*** Records supplied Section Begins ***
(* ===== verification/Otel.v ===== *)
(** The OpenTelemetry format (src/pkg/formats/otel/otel.go and log_handler.go): the exporters a
    configuration asks for, the metrics of messages and rollups, the logs and events, and the
    channel of each metric from which the library's callbacks take samples.

    The library is a parameter: which exporters and gauges it makes, and what a set of attributes
    is. The order of a range is that of an oracle that sees how many messages came before. Calls
    of [To] and [Rollup] are threads that take turns; a callback may run between any two turns. *)
From Stdlib Require Import Floats.SpecFloat.
From S2P Require Import Prelude GoStrings.
From S2P Require Import Jchf.
From S2P Require Import FlowToJCHF.
From S2P Require Import FormatsUtil.
From S2P Require Import Rollup.
From S2P Require Import KtHelpers.
From S2P Require Import Enrich.
From S2P Require Import Prom.
From S2P Require Influx.
From S2P Require Nrm.
Local Open Scope Z_scope.

Record OtelData := mkOtelData { od_Name : string; od_Value : spec_float; od_Tags : gmap string tag }.
Definition CHAN_SLACK : Z := 10000.

Record OtelFormatConfig := mkOtelConfig {
  oc_Endpoint : string; oc_Protocol : string; oc_ClientCert : string; oc_ClientKey : string; oc_RootCA : string;
  NoBlockExport : bool }.

(** What is asked of the library for metrics and for logs; [tls] when certificates were loaded. *)
Inductive exporter := Stdout | Http (endpoint : string) (tls : bool) | Grpc (endpoint : string) (tls : bool).
Inductive log_exporter :=
| LogStdout | LogHttp (host : string) (insecure tls : bool) | LogGrpc (host : string) (insecure tls : bool).

Inductive kv_value := KString (s : string) | KInt64 (z : Z) | KFloat64 (f : spec_float).

Class OtelEnv := {
  order_of : ∀ {A}, nat → gmap string A → list (string * A);
  row_order : nat → JCHF → list string;
  strs_order : nat → JCHF → list (string * string);
  ints_order : nat → JCHF → list (string * Z);
  match_visit : nat → LastMetadata → list (string * Regexp);
  Sprintf_v : tag → string;
  decode_array : string → option (list json);
  Marshal_flat : gmap string avro → option string;
  getTls : string → string → string → res unit;
  url_Parse : string → res (string * string);
  makes_exporter : exporter → res unit;
  makes_log_exporter : log_exporter → res unit }.

Section otel.
Context `{OtelEnv} `{RegexpEngine}.

(** ** The format *)
(** [logTee] and [logged] hold what was sent there and not taken. *)
Record OtelFormat := mkOtelFormat {
  lastMetadata : gmap string LastMetadata;
  invalids : gset string;
  logTee : list string;
  logged : list (string * list (string * avro));
  exp : exporter * log_exporter;
  clock : nat }.
(** The capacity of the channel of logs, which the caller makes. *)
Variable tee_slack : nat.

Definition metric_exporter (cfg : OtelFormatConfig) (tlsC : bool) : res exporter :=
  let p := oc_Protocol cfg in
  if String.eqb p "stdout" then Ok Stdout
  else if String.eqb p "http" || String.eqb p "https" then
    if String.eqb (oc_Endpoint cfg) "" then Err (Errorf "-otel.endpoint required for http(s) exports." []) else Ok (Http (oc_Endpoint cfg) tlsC)
  else if String.eqb p "grpc" then
    if String.eqb (oc_Endpoint cfg) "" then Err (Errorf "-otel.endpoint required for grpc exports." []) else Ok (Grpc (oc_Endpoint cfg) tlsC)
  else Err (Errorf "Invalid otel.protocol value. Currently supported: grpc,http,https,stdout" []).

(** [NewLogger]: a scheme that is neither leaves the library's default; [None] is a nil exporter. *)
Definition logs_of (cfg : OtelFormatConfig) (tlsC : bool) (u : string * string) : option log_exporter :=
  let '(scheme, host) := u in
  let p := oc_Protocol cfg in
  let insecure := String.eqb scheme "http" in
  let tls := String.eqb scheme "https" && tlsC in
  if String.eqb p "stdout" then Some LogStdout
  else if String.eqb p "http" || String.eqb p "https" then Some (LogHttp host insecure tls)
  else if String.eqb p "grpc" then Some (LogGrpc host insecure tls)
  else None.
Definition NewLogger (cfg : OtelFormatConfig) (tlsC : bool) : res (option log_exporter) :=
  u ← url_Parse (oc_Endpoint cfg);
  let le := logs_of cfg tlsC u in
  match le with
  | Some LogStdout | None => Ok le
  | Some l => _ ← makes_log_exporter l; Ok le
  end.

Definition NewFormat (cfg : OtelFormatConfig) : res OtelFormat :=
  let certs := negb (String.eqb (oc_ClientCert cfg) "") && negb (String.eqb (oc_ClientKey cfg) "") && negb (String.eqb (oc_RootCA cfg) "") in
  tlsC ← (if certs then _ ← getTls (oc_ClientCert cfg) (oc_ClientKey cfg) (oc_RootCA cfg); Ok true else Ok false);
  e ← metric_exporter cfg tlsC;
  _ ← makes_exporter e;
  l ← NewLogger cfg tlsC;
  match l with
  | Some l => Ok (mkOtelFormat ∅ ∅ [] [] (e, l) 0)
  | None => Panic "nil log exporter"
  end.

Definition tick (f : OtelFormat) : OtelFormat :=
  mkOtelFormat (lastMetadata f) (invalids f) (logTee f) (logged f) (exp f) (S (clock f)).
Definition set_metadata_of (name : string) (lm : LastMetadata) (f : OtelFormat) : OtelFormat :=
  mkOtelFormat (<[name := lm]> (lastMetadata f)) (invalids f) (logTee f) (logged f) (exp f) (clock f).
Definition set_invalid (e : string) (f : OtelFormat) : OtelFormat :=
  mkOtelFormat (lastMetadata f) ({[e]} ∪ invalids f) (logTee f) (logged f) (exp f) (clock f).
Definition set_tee (c : list string) (f : OtelFormat) : OtelFormat :=
  mkOtelFormat (lastMetadata f) (invalids f) c (logged f) (exp f) (clock f).
Definition log (line : string) (attrs : list (string * avro)) (f : OtelFormat) : OtelFormat :=
  mkOtelFormat (lastMetadata f) (invalids f) (logTee f) (logged f ++ [(line, attrs)]) (exp f) (clock f).

Definition meta (f : OtelFormat) (jin : JCHF) : option LastMetadata := lastMetadata f !! DeviceName jin.
Definition attrs (f : OtelFormat) (jin : JCHF) (metrics : gomap MetricInfo) : res (JCHF * gmap string value) :=
  SetAttr (row_order (clock f) jin) ∅ jin metrics (meta f jin) false.
Definition tags (attr : gmap string value) : gmap string tag := fmap (M := gmap string) TVal attr.
Definition data (prefix name : string) (v : spec_float) (attr : gmap string tag) : OtelData :=
  mkOtelData (String.append prefix name) v attr.

(** ** Rollups *)
Definition rollupMap_list : list (string * string) :=
  [("src_geo", "src_country"); ("l4_src_port", "src_port"); ("dst_geo", "dst_country"); ("l4_dst_port", "dst_port")]%string.
Definition rollupMap : gmap string string := list_to_map rollupMap_list.
Definition no_value (pt : string) : bool := String.eqb pt "0" || String.eqb pt "" || String.eqb pt "-" || String.eqb pt "--".
Definition roll_attr (dim pt : string) (attr : gmap string tag) : gmap string tag :=
  let aname := default dim (rollupMap !! dim) in
  let attr := <[aname := TVal (VString pt)]> attr in
  if (String.eqb aname "src_port" || String.eqb aname "dst_port") && (32768 <? (Atoi_value pt).1) then <[aname := TVal (VString "32768")]> attr
  else attr.
(** The attributes, and whether a part says nothing. *)
Fixpoint roll_attrs (dims pts : list string) (attr : gmap string tag) (bad : bool) : res (gmap string tag * bool) :=
  match pts, dims with
  | [], _ => Ok (attr, bad)
  | _ :: _, [] => Panic "index out of range"
  | pt :: pts, d :: dims => roll_attrs dims pts (roll_attr d pt attr) (bad || no_value pt)
  end.
Definition roll_data (roll : Roll) : res (list OtelData) :=
  '(attr, bad) ← roll_attrs (ro_dims roll) (Split (ro_Dimension roll) (ro_KeyJoin roll)) ∅ false;
  Ok (if (bad : bool) then [] else [data "kentik.rollup." (ro_Name roll) (ro_Metric roll) attr]).
Fixpoint toOtelDataRollup (rolls : list Roll) : res (list OtelData) :=
  match rolls with [] => Ok [] | r :: rolls => m ← roll_data r; ms ← toOtelDataRollup rolls; Ok (m ++ ms) end.

(** ** Metrics of a message *)
Definition synthWLAttr : list string := [
  "agent_id"; "agent_name"; "dst_addr"; "dst_cdn_int"; "dst_geo"; "provider"; "src_addr"; "src_cdn_int"; "src_as_name";
  "src_geo"; "test_id"; "test_name"; "test_type"; "test_url"; "src_host"; "dst_host"; "src_cloud_region";
  "src_cloud_provider"; "src_site"; "dst_cloud_region"; "dst_cloud_provider"; "dst_site"; "statusMessage";
  "statusEncoding"; "https_validity"; "https_expiry_timestamp"; "dest_ip"]%string.
Definition synthAttrKeys : list string := ["statusMessage"; "statusEncoding"; "https_validity"; "https_expiry_timestamp"]%string.
(** The loop changes the map at the key that it visits only. *)
Definition white_list (attr : gmap string tag) : gmap string tag :=
  map_imap (λ k v, if existsb (String.eqb k) synthWLAttr then
      Some (match v with TVal (VInt vi) => if String.eqb k "test_id" then TVal (VString (Itoa vi)) else v | _ => v end)
    else None) attr.

Definition fromKSyngest (f : OtelFormat) (jin : JCHF) : res (JCHF * list OtelData) :=
  let metrics := GetSyngestMetricNameSet in
  '(jin, attr) ← attrs f jin metrics;
  let attr := white_list (tags attr) in
  Ok (jin, omap (λ '(m, name), if 0 <? int_at m jin then Some (data "kentik.syngest." (MI_Name name) (float_of (int_at m jin)) attr) else None)
             (order_of (clock f) (map_range metrics))).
*** Records supplied Section Ends ***
Looking at the data above, write out exactly the lines that start at the one containing "strs_order : nat" and end at the one containing "makes_exporter : exporter → res unit;"; include both and nothing beyond.

  strs_order : nat → JCHF → list (string * string);
  ints_order : nat → JCHF → list (string * Z);
  match_visit : nat → LastMetadata → list (string * Regexp);
  Sprintf_v : tag → string;
  decode_array : string → option (list json);
  Marshal_flat : gmap string avro → option string;
  getTls : string → string → string → res unit;
  url_Parse : string → res (string * string);
  makes_exporter : exporter → res unit;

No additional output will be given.